US calls on China to release jailed Early Rain church founder Wang Yi
- State department alarmed at pastor’s secret trial which ended with nine year sentence for inciting subversion
- ‘Another example of Beijing’s intensification of repression of Chinese Christians and members of other religious groups’
The United States has called for the immediate release of a pastor from one of China’s best known unregistered churches who was jailed for nine years last month for inciting subversion.
“We are alarmed that Pastor Wang Yi … was tried in secret and sentenced to nine years in prison in connection to this peaceful advocacy for religious freedom. We call for his immediate and unconditional release,” department spokesman Morgan Ortagus said in a statement.
Wang was detained in December 2018 along with other senior figures in the prominent unsanctioned church during overnight raids across various districts of Chengdu, the city where the church was founded.
On Monday, the Chengdu Intermediate People’s Court released its judgment, which said the pastor was also convicted of illegal business operations.
As well as the jail term, he will be stripped of his political rights for three years and personal assets valued at 50,000 yuan (US$7,000) will be confiscated.
“This is yet another example of Beijing’s intensification of repression of Chinese Christians and members of other religious groups,” the state department said.
“We continue to call on Beijing to uphold its international commitments and promises made in its own constitution to promote religious freedom for all individuals, including members of ethnic and religious minorities and those who worship outside of official state-sanctioned institutions.”
The arrest of Wang and the crackdown on Early Rain church was among a series of raids against unofficial churches in late 2018. Two other prominent churches, including Beijing’s Zion and Guangzhou’s Rongguili, were also shut last year.
Early Rain has 500 registered members, according to other church leaders, but attracts more than 800 people each week, spread across more than a dozen meeting points around Chengdu. It also has about 100 seminary students and a primary school catering to about 40 children.
Wang was a human-rights activist and a constitutional scholar before becoming a pastor. In 2006, he met then-US president George W Bush in the White House.
Beijing has tightened its grip on religious practice, including Christianity, in recent years.
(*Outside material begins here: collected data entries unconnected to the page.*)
(** * ATS Resume Ranker: the session state machine of [index.tsx]

    A shallow embedding of the [App] component of [src/index.tsx]: its
    [useState] cells, the two event handlers [handleFileChange] and
    [handleRankResume], the trigger button's [disabled] condition and
    [getScoreColor], together with the JavaScript string operations they
    call ([trim], [startsWith], [substring], [join]).

    Conventions.
    - A JavaScript string is the list of its UTF-16 code units, so that
      [length] counts what [String.prototype.length] counts.
    - A JavaScript number is an IEEE 754 binary64 value, with the
      comparison and the rounded product of doubles.
    - A handler is a computation over the component state that finishes
      normally, by [return], or by a thrown exception; [try]/[catch]/[finally]
      are combinators on such computations.
    - An [async] handler is cut at its first [await]: the part before it runs
      when the event fires, the part after it runs when the awaited promise
      settles, and the settlement (the PDF library's or the AI service's
      answer) is an input of that second part.
    - The state setters called in one synchronous run are applied together
      (React batches them), so the states between runs are the observable
      ones. *)

From Stdlib Require Import List NArith ZArith Bool String Ascii Lia.
From Stdlib Require Import SpecFloat.
Import ListNotations.

Open Scope Z_scope.
Set Warnings "-register-all".

(* ================================================================== *)
(** ** JavaScript strings *)

Module JS.

(** A string value: its UTF-16 code units. *)
Definition jsstring := list N.

(** The string written by an ASCII literal. *)
Fixpoint lit (s : string) : jsstring :=
  match s with
  | EmptyString => []
  | String c r => N_of_ascii c :: lit r
  end.

(** [s.length] *)
Definition length (s : jsstring) : Z := Z.of_nat (List.length s).

(** [a === b] on strings. *)
Fixpoint eqb (a b : jsstring) : bool :=
  match a, b with
  | [], [] => true
  | x :: a', y :: b' => N.eqb x y && eqb a' b'
  | _, _ => false
  end.

(** [!s]: the empty string is the only falsy string. *)
Definition falsy (s : jsstring) : bool :=
  match s with [] => true | _ :: _ => false end.

(** ECMAScript WhiteSpace and LineTerminator code points, the ones
    [trim] removes. *)
Definition isWhiteSpace (c : N) : bool :=
  ((9 <=? c) && (c <=? 13) || (c =? 32) || (c =? 160) || (c =? 5760)
   || (8192 <=? c) && (c <=? 8202) || (c =? 8232) || (c =? 8233)
   || (c =? 8239) || (c =? 8287) || (c =? 12288) || (c =? 65279))%N.

Fixpoint trimStart (s : jsstring) : jsstring :=
  match s with
  | [] => []
  | c :: r => if isWhiteSpace c then trimStart r else s
  end.

Definition trimEnd (s : jsstring) : jsstring := rev (trimStart (rev s)).

(** [s.trim()] *)
Definition trim (s : jsstring) : jsstring := trimEnd (trimStart s).

(** [s.startsWith(p)] *)
Fixpoint startsWith (s p : jsstring) {struct p} : bool :=
  match p, s with
  | [], _ => true
  | x :: p', y :: s' => N.eqb x y && startsWith s' p'
  | _ :: _, [] => false
  end.

(** [s.substring(start, end)]: both indices are clamped to [0, s.length]
    and swapped when [start > end]. *)
Definition clamp (len i : Z) : Z := Z.min (Z.max i 0) len.

Definition substring (s : jsstring) (start end_ : Z) : jsstring :=
  let a := clamp (length s) start in
  let b := clamp (length s) end_ in
  let from := Z.min a b in
  let to := Z.max a b in
  firstn (Z.to_nat (to - from)) (skipn (Z.to_nat from) s).

(** [parts.join(sep)] *)
Fixpoint join (sep : jsstring) (parts : list jsstring) : jsstring :=
  match parts with
  | [] => []
  | [p] => p
  | p :: rest => p ++ sep ++ join sep rest
  end.

End JS.

Import JS.

Definition LF : N := 10.
Definition SP : N := 32.
Definition DQUOTE : N := 34.

(* ================================================================== *)
(** ** Values of the component *)

(** What [JSON.parse] returns.  A number is kept as the text of its
    literal. *)
Inductive json : Type :=
| JNull
| JBool (b : bool)
| JNumber (lexeme : jsstring)
| JString (s : jsstring)
| JArray (items : list json)
| JObject (members : list (jsstring * json)).

(** The [File] picked in the file input, as far as the handler reads it. *)
Record File : Type := mkFile {
  file_name : jsstring;
  file_type : jsstring
}.

(** The [useState] cells of [App]. *)
Record State : Type := mkState {
  selectedJob : jsstring;
  customJobTitle : jsstring;
  resumeText : jsstring;
  resumeFileName : jsstring;
  rankingResult : option json;
  isLoading : bool;
  isParsing : bool;
  error : option jsstring
}.

Definition initialState : State :=
  {| selectedJob := []; customJobTitle := []; resumeText := [];
     resumeFileName := []; rankingResult := None;
     isLoading := false; isParsing := false; error := None |}.

Definition jobTitles : list jsstring :=
  [ lit "Software Engineer"; lit "Frontend Developer";
    lit "Backend Developer"; lit "Full Stack Developer";
    lit "Data Scientist"; lit "Product Manager"; lit "UX/UI Designer";
    lit "DevOps Engineer"; lit "Cybersecurity Analyst"; lit "Other" ].

(** The user-facing messages. *)
Definition msgUnsupportedFormat : jsstring := lit "Please upload a PDF file.".
Definition msgNoReadableText : jsstring :=
  lit "This appears to be an image-based PDF with no readable text. Please upload a text-based PDF.".
Definition msgPasswordProtected : jsstring :=
  lit "This PDF is password-protected. Please upload an unprotected version.".
Definition msgCorruptOrUnreadable : jsstring :=
  lit "Could not read resume from PDF. The file might be corrupt or unreadable.".
Definition msgValidation : jsstring :=
  lit "Please select/specify a job title and upload a resume.".
Definition msgParseFailure : jsstring :=
  lit "Failed to analyze resume. The model returned an unexpected format.".
Definition msgServiceFailure : jsstring :=
  lit "Failed to get ranking. Please check your inputs and try again.".

(* ================================================================== *)
(** ** Handlers as computations over the state *)

(** A thrown value, as far as a [catch] inspects it: its [name]. *)
Record exn : Type := mkExn { exn_name : jsstring }.

(** How a run of statements ends. *)
Inductive completion (A : Type) : Type :=
| Normal (a : A)
| Returned
| Thrown (e : exn).

Arguments Normal {A} a.
Arguments Returned {A}.
Arguments Thrown {A} e.

Definition Handler (A : Type) : Type := State -> State * completion A.

Definition ret {A} (a : A) : Handler A := fun st => (st, Normal a).

Definition bind {A B} (m : Handler A) (k : A -> Handler B) : Handler B :=
  fun st =>
    match m st with
    | (st', Normal a) => k a st'
    | (st', Returned) => (st', Returned)
    | (st', Thrown e) => (st', Thrown e)
    end.

(** [return;] *)
Definition return_ {A} : Handler A := fun st => (st, Returned).

(** [throw e] *)
Definition throw {A} (e : exn) : Handler A := fun st => (st, Thrown e).

(** [try { body } catch (e) { handler e }] *)
Definition try_catch {A} (body : Handler A) (handler : exn -> Handler A)
  : Handler A :=
  fun st =>
    match body st with
    | (st', Thrown e) => handler e st'
    | r => r
    end.

(** [try { body } finally { fin }]: [fin] runs however [body] ends, and
    the completion of [body] stands unless [fin] itself ends abruptly. *)
Definition try_finally {A} (body : Handler A) (fin : Handler unit)
  : Handler A :=
  fun st =>
    match body st with
    | (st', c) =>
        match fin st' with
        | (st'', Normal _) => (st'', c)
        | (st'', Returned) => (st'', Returned)
        | (st'', Thrown e) => (st'', Thrown e)
        end
    end.

(** Read the current state. *)
Definition get : Handler State := fun st => (st, Normal st).

Notation "x <- m ;; k" := (bind m (fun x => k))
  (at level 61, m at next level, right associativity).
Notation "m ;; k" := (bind m (fun _ => k))
  (at level 61, right associativity).

(** The state setters. *)
Definition setSelectedJob (v : jsstring) : Handler unit := fun st =>
  ({| selectedJob := v; customJobTitle := customJobTitle st;
      resumeText := resumeText st; resumeFileName := resumeFileName st;
      rankingResult := rankingResult st; isLoading := isLoading st;
      isParsing := isParsing st; error := error st |}, Normal tt).

Definition setCustomJobTitle (v : jsstring) : Handler unit := fun st =>
  ({| selectedJob := selectedJob st; customJobTitle := v;
      resumeText := resumeText st; resumeFileName := resumeFileName st;
      rankingResult := rankingResult st; isLoading := isLoading st;
      isParsing := isParsing st; error := error st |}, Normal tt).

Definition setResumeText (v : jsstring) : Handler unit := fun st =>
  ({| selectedJob := selectedJob st; customJobTitle := customJobTitle st;
      resumeText := v; resumeFileName := resumeFileName st;
      rankingResult := rankingResult st; isLoading := isLoading st;
      isParsing := isParsing st; error := error st |}, Normal tt).

Definition setResumeFileName (v : jsstring) : Handler unit := fun st =>
  ({| selectedJob := selectedJob st; customJobTitle := customJobTitle st;
      resumeText := resumeText st; resumeFileName := v;
      rankingResult := rankingResult st; isLoading := isLoading st;
      isParsing := isParsing st; error := error st |}, Normal tt).

Definition setRankingResult (v : option json) : Handler unit := fun st =>
  ({| selectedJob := selectedJob st; customJobTitle := customJobTitle st;
      resumeText := resumeText st; resumeFileName := resumeFileName st;
      rankingResult := v; isLoading := isLoading st;
      isParsing := isParsing st; error := error st |}, Normal tt).

Definition setIsLoading (v : bool) : Handler unit := fun st =>
  ({| selectedJob := selectedJob st; customJobTitle := customJobTitle st;
      resumeText := resumeText st; resumeFileName := resumeFileName st;
      rankingResult := rankingResult st; isLoading := v;
      isParsing := isParsing st; error := error st |}, Normal tt).

Definition setIsParsing (v : bool) : Handler unit := fun st =>
  ({| selectedJob := selectedJob st; customJobTitle := customJobTitle st;
      resumeText := resumeText st; resumeFileName := resumeFileName st;
      rankingResult := rankingResult st; isLoading := isLoading st;
      isParsing := v; error := error st |}, Normal tt).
Last February, the Religious Affairs Regulation was amended to give grass-roots officials more power to act against churches and impose tougher penalties for “unauthorised religious gatherings”.
During his visit to eastern Europe and central Asia from Friday through January 7, Pompeo will conduct meetings with representatives from a number of countries that have spoken out in support of Beijing’s actions in the Xinjiang Uygur autonomous region.